TASK GOAL >> Present exactly, and only, the lines running from the line that contains "CompactUpdateVoteState (vote_state_update : TowerSync)" through the end of the entries below.

[DATASET ENTRIES]

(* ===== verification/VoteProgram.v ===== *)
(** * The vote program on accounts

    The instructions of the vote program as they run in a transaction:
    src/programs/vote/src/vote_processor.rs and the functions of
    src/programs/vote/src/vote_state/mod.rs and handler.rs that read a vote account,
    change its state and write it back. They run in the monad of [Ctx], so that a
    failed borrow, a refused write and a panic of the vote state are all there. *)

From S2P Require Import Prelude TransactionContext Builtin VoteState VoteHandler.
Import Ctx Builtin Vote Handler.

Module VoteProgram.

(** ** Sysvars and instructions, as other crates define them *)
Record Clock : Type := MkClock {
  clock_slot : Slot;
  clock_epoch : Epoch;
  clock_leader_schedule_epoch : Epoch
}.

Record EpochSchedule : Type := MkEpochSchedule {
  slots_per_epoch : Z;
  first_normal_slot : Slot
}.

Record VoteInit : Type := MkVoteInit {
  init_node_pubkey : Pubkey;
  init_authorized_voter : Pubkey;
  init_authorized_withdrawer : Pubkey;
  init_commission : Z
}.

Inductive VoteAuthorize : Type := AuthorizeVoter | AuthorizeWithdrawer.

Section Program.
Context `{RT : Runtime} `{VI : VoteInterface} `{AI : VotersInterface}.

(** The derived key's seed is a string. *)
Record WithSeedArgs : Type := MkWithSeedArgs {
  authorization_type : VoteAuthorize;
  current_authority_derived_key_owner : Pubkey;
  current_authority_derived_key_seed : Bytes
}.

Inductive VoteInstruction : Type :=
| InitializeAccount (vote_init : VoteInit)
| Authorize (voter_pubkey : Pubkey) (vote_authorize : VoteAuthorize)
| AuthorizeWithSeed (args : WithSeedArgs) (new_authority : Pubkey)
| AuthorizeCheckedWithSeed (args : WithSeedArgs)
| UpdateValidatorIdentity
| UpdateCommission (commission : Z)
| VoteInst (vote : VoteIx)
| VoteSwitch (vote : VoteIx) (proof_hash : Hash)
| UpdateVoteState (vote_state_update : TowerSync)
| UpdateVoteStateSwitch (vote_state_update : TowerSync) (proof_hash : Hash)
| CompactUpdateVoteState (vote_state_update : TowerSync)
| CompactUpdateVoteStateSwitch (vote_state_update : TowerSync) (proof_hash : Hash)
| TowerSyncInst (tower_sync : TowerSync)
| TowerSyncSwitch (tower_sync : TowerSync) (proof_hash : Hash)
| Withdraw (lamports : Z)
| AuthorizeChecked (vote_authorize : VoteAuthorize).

[/DATASET ENTRIES]

EXERCISE ANSWER >>
| CompactUpdateVoteState (vote_state_update : TowerSync)
| CompactUpdateVoteStateSwitch (vote_state_update : TowerSync) (proof_hash : Hash)
| TowerSyncInst (tower_sync : TowerSync)
| TowerSyncSwitch (tower_sync : TowerSync) (proof_hash : Hash)
| Withdraw (lamports : Z)
| AuthorizeChecked (vote_authorize : VoteAuthorize).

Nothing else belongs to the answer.